26 março, 2007

Mais um passo para a democracia, com consciência que muito há que fazer...

Mulher na democracia não é biombo de sala


Há 150 anos, no dia 8 de Março de 1857, teve lugar aquela que terá sido uma das primeiras acções organizada por mulheres operárias.
Centenas de mulheres operárias em fábricas de vestuário e têxteis de Nova Iorque, iniciaram uma marcha de protesto contra as condições de trabalho com que se deparavam. Reivindicavam melhores condições de trabalho: redução da carga diária de trabalho para dez horas (as fábricas exigiam dezasseis horas de trabalho diário), equiparação de salários com os homens (as mulheres chegavam a receber até um terço do salário de um homem, para executar o mesmo tipo de trabalho) e tratamento digno dentro do ambiente de trabalho.
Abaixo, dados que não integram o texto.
(** * ApprovalGuard: the approval scan, the spender resolver, the risk score
      and the revocation calldata of [server.js], embedded in Rocq.

    The definitions follow [server.js] function by function and keep its
    names.  JavaScript values are modelled only as far as the program uses
    them: property lookup on an object literal (own properties first, then
    [Object.prototype]), truthiness, [||], [+] and [Math.min]. *)

From Stdlib Require Import ZArith Ascii String.
From stdpp Require Import base list strings gmap pretty.

Local Open Scope Z_scope.

(** ** JavaScript values used by the scoring code *)

Module Js.

(** The values that [calculateRiskScore] stores in [riskScore] and in the
    [contribution] fields. *)
Inductive Val : Type :=
| Num (n : Z)            (* a Number holding the integer n *)
| NaN
| Undefined
| Builtin (k : string)   (* the member of Object.prototype named k: a
                            built-in function, or Object.prototype itself
                            for __proto__ *)
| Text.                  (* a String holding the source text of a built-in
                            next to decimal digits; its characters are
                            implementation-defined and it is never a
                            numeric literal *)

Global Instance Val_eq_dec : EqDecision Val.
Proof. solve_decision. Defined.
Esta acção grevista teve um desfecho trágico – a morte de cento e trinta mulheres operárias, que foram encurraladas dentro de uma fábrica onde deflagrou um incêndio, que pouco terá tido de acidental.
Somente em 1910, numa conferência mundial decorrida na Dinamarca, a revolucionária Clara Zetkin propõe o dia 8 de Março como o Dia Internacional da Mulher, sendo desde 1975 assumida pelas Nações Unidas.
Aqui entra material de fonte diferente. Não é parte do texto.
Lemma DiffIPSetDescriptorsInPlace_batches (mem : memory) (oldD newD : slice) :
  exists ds ins : list descriptor,
    snd (DiffIPSetDescriptorsInPlace mem oldD newD) =
    batchesOf ipSetUpdatesLimit (map deleteOf ds ++ map insertOf ins).
Proof.
  unfold DiffIPSetDescriptorsInPlace, batchesOf.
  set (st0 := {| s_mem := mem; s_newD := newD;
                 s_updates := []; s_updatesBatches := [] |}).
  destruct (fold_oldBodyInPlace_pushes ipSetUpdatesLimit oldD (len oldD) 0 st0)
    as [ds H].
  set (st1 := fold_left (oldBodyInPlace ipSetUpdatesLimit oldD) (seq 0 (len oldD)) st0)
    in *.
  exists ds, (elems (s_mem st1) (s_newD st1)).
  rewrite fold_newBody, H, fold_left_app. simpl s_updates. simpl s_updatesBatches.
  match goal with
  | |- snd (let (_, _) := ?X in _) = _ => destruct X as [u bs]
  end.
  reflexivity.
Qed.

Corollary DiffIPSetDescriptorsInPlace_shape (mem : memory) (oldD newD : slice) :
  exists (ds ins : list descriptor) (init : BatchPlan) (last : Batch),
    snd (DiffIPSetDescriptorsInPlace mem oldD newD) = init ++ [last] /\
    Forall (fun b => length b = ipSetUpdatesLimit) init /\
    length last <= ipSetUpdatesLimit /\
    (map deleteOf ds ++ map insertOf ins <> [] -> last <> []) /\
    concat (snd (DiffIPSetDescriptorsInPlace mem oldD newD)) =
      map deleteOf ds ++ map insertOf ins.
Proof.
  destruct (DiffIPSetDescriptorsInPlace_batches mem oldD newD) as [ds [ins E]].
  destruct (@batchesOf_shape ipSetUpdatesLimit (map deleteOf ds ++ map insertOf ins)
              ipSetUpdatesLimit_pos) as [init [last [S [F [L [_ N]]]]]].
  exists ds, ins, init, last. rewrite E.
  repeat split; auto. apply concat_batchesOf.
Qed.

(** * Further properties of the embedded code *)

(** ** The differ on lists with duplicates *)

Lemma IPSetUpdate_eq_dec (u v : IPSetUpdate) : {u = v} + {u <> v}.
Proof.
  decide equality.
  - decide equality; apply string_dec.
  - decide equality.
Defined.

Lemma count_occ_map_deleteOf (l : list descriptor) (r : descriptor) :
  count_occ IPSetUpdate_eq_dec (map deleteOf l) (deleteOf r) =
  count_occ descriptor_eq_dec l r.
Proof.
  induction l as [|x l IH]; [reflexivity|]. cbn [map count_occ].
  destruct (IPSetUpdate_eq_dec (deleteOf x) (deleteOf r)) as [E|E];
    destruct (descriptor_eq_dec x r) as [F|F]; try (rewrite IH; reflexivity).
  - apply deleteOf_inj in E. congruence.
  - subst. congruence.
Qed.

Lemma count_occ_map_insertOf (l : list descriptor) (r : descriptor) :
  count_occ IPSetUpdate_eq_dec (map insertOf l) (insertOf r) =
  count_occ descriptor_eq_dec l r.
Proof.
  induction l as [|x l IH]; [reflexivity|]. cbn [map count_occ].
  destruct (IPSetUpdate_eq_dec (insertOf x) (insertOf r)) as [E|E];
    destruct (descriptor_eq_dec x r) as [F|F]; try (rewrite IH; reflexivity).
  - apply insertOf_inj in E. congruence.
  - subst. congruence.
Qed.

Lemma count_occ_deleteOf_in_inserts (l : list descriptor) (r : descriptor) :
  count_occ IPSetUpdate_eq_dec (map insertOf l) (deleteOf r) = 0.
Proof.
  apply count_occ_not_In. intros H. apply in_map_iff in H.
  destruct H as [x [E _]]. symmetry in E. apply deleteOf_insertOf in E. exact E.
Qed.

Lemma count_occ_insertOf_in_deletes (l : list descriptor) (r : descriptor) :
  count_occ IPSetUpdate_eq_dec (map deleteOf l) (insertOf r) = 0.
Proof.
  apply count_occ_not_In. intros H. apply in_map_iff in H.
  destruct H as [x [E _]]. apply deleteOf_insertOf in E. exact E.
Qed.

(** What is left of [newD] holds each record as many times as [newD] has it
    more often than [oldD]. *)
Lemma count_occ_leftoverNew (oldD newD : list descriptor) (r : descriptor) :
  count_occ descriptor_eq_dec (leftoverNew oldD newD) r =
  count_occ descriptor_eq_dec newD r - count_occ descriptor_eq_dec oldD r.
Proof.
  revert newD. induction oldD as [|od rest IH]; intros newD.
  - simpl. lia.
  - cbn [leftoverNew]. destruct (sliceContainsMap newD od) as [idx|] eqn:E.
    + destruct (sliceContainsMap_Some _ _ E) as [l1 [l2 [H1 [_ [_ H4]]]]].
      rewrite H4, IH, H1, count_occ_remove_first. simpl.
      destruct (descriptor_eq_dec od r); lia.
    + apply sliceContainsMap_None in E. rewrite IH. simpl.
      destruct (descriptor_eq_dec od r) as [F|F]; [|lia].
      subst. apply (count_occ_not_In descriptor_eq_dec) in E. lia.
Qed.

(** The unmatched records of [oldD] hold each record as many times as
    [oldD] has it more often than [newD]. *)
Lemma count_occ_unmatchedOld (oldD newD : list descriptor) (r : descriptor) :
  count_occ descriptor_eq_dec (unmatchedOld oldD newD) r =
  count_occ descriptor_eq_dec oldD r - count_occ descriptor_eq_dec newD r.
Proof.
  revert newD. induction oldD as [|od rest IH]; intros newD.
  - reflexivity.
  - cbn [unmatchedOld]. destruct (sliceContainsMap newD od) as [idx|] eqn:E.
    + destruct (sliceContainsMap_Some _ _ E) as [l1 [l2 [H1 [_ [_ H4]]]]].
      rewrite H4, IH, H1, count_occ_remove_first. simpl.
      destruct (descriptor_eq_dec od r); lia.
    + apply sliceContainsMap_None in E. simpl. rewrite IH.
      destruct (descriptor_eq_dec od r) as [F|F]; [|lia].
      subst. apply (count_occ_not_In descriptor_eq_dec) in E. lia.
Qed.


(** X2.  A plan that deletes a record does not insert it. *)
Theorem DiffIPSetDescriptors_no_delete_and_insert
    (oldD newD : list descriptor) (r : descriptor) :
  In (deleteOf r) (concat (DiffIPSetDescriptors oldD newD)) ->
  ~ In (insertOf r) (concat (DiffIPSetDescriptors oldD newD)).
Proof.
  intros D I.
  apply (count_occ_In IPSetUpdate_eq_dec) in D.
  apply (count_occ_In IPSetUpdate_eq_dec) in I.
  rewrite concat_DiffIPSetDescriptors in D, I. unfold operations in D, I.
  rewrite !count_occ_app in D, I.
  rewrite count_occ_map_deleteOf, count_occ_deleteOf_in_inserts in D.
  rewrite count_occ_insertOf_in_deletes, count_occ_map_insertOf in I.
  rewrite count_occ_unmatchedOld in D. rewrite count_occ_leftoverNew in I. lia.
Qed.

(** X2 at a concrete input. *)
Lemma DiffIPSetDescriptors_no_delete_and_insert_witness :
  let a := Descriptor "IPV4" "1.2.3.0/24" in
  let b := Descriptor "IPV4" "5.6.7.0/24" in
  In (deleteOf a) (concat (DiffIPSetDescriptors [a; a; b] [a; b; b])) /\
  ~ In (insertOf a) (concat (DiffIPSetDescriptors [a; a; b] [a; b; b])).
Proof.
  intros a b.
  assert (In (deleteOf a) (concat (DiffIPSetDescriptors [a; a; b] [a; b; b]))) as H
    by (left; reflexivity).
  split; [exact H|].
  exact (@DiffIPSetDescriptors_no_delete_and_insert [a; a; b] [a; b; b] a H).
Defined.

Lemma length_unmatched_leftover (oldD newD : list descriptor) :
  length (unmatchedOld oldD newD) + length newD =
  length (leftoverNew oldD newD) + length oldD.
Proof.
  revert newD. induction oldD as [|od rest IH]; intros newD.
  - simpl. lia.
  - cbn [unmatchedOld leftoverNew].
    destruct (sliceContainsMap newD od) as [idx|] eqn:E.
    + destruct (sliceContainsMap_Some _ _ E) as [l1 [l2 [H1 [_ [_ H4]]]]].
      specialize (IH (removeAt idx newD)). rewrite H4 in *.
      rewrite H1. rewrite length_app in *. simpl. lia.
    + specialize (IH newD). simpl. lia.
Qed.

(** X3.  The sizes add up: the number of Deletes plus the size of [new] is
    the number of Inserts plus the size of [old]. *)
Theorem DiffIPSetDescriptors_sizes_add_up (oldD newD : list descriptor) :
  let ops := concat (DiffIPSetDescriptors oldD newD) in
  length (filter isDelete ops) + length newD =
  length (filter isInsert ops) + length oldD.
Proof.
  intros ops. subst ops. rewrite concat_DiffIPSetDescriptors. unfold operations.
  rewrite filter_isDelete_operations, filter_isInsert_operations, !length_map.
  apply length_unmatched_leftover.
Qed.

Lemma unmatchedOld_nil_new (oldD : list descriptor) : unmatchedOld oldD [] = oldD.
Proof. induction oldD as [|od rest IH]; simpl; [reflexivity | rewrite IH; reflexivity]. Qed.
O dia 8 de Março, Dia Internacional da Mulher, homenageia todas as mulheres trabalhadoras e simboliza a luta pela igualdade de direitos entre homens e mulheres.
Uma luta que continua a fazer parte do presente, apesar dos avanços que se foram conquistando para a construção de uma cidadania, também ela escrita no feminino.
Muitos discursos têm vindo a reforçar a ideia que as mulheres “ocuparam o seu lugar na sociedade”, através da sua afirmação como pessoas autónomas e participativas no mundo do trabalho e da política... Contudo, embora as mulheres tenham conseguido, através de grande luta, a ampliação dos seus direitos... essa ideia não revela a verdade!
As mulheres continuam a constituir a maioria da população no limiar da sobrevivência.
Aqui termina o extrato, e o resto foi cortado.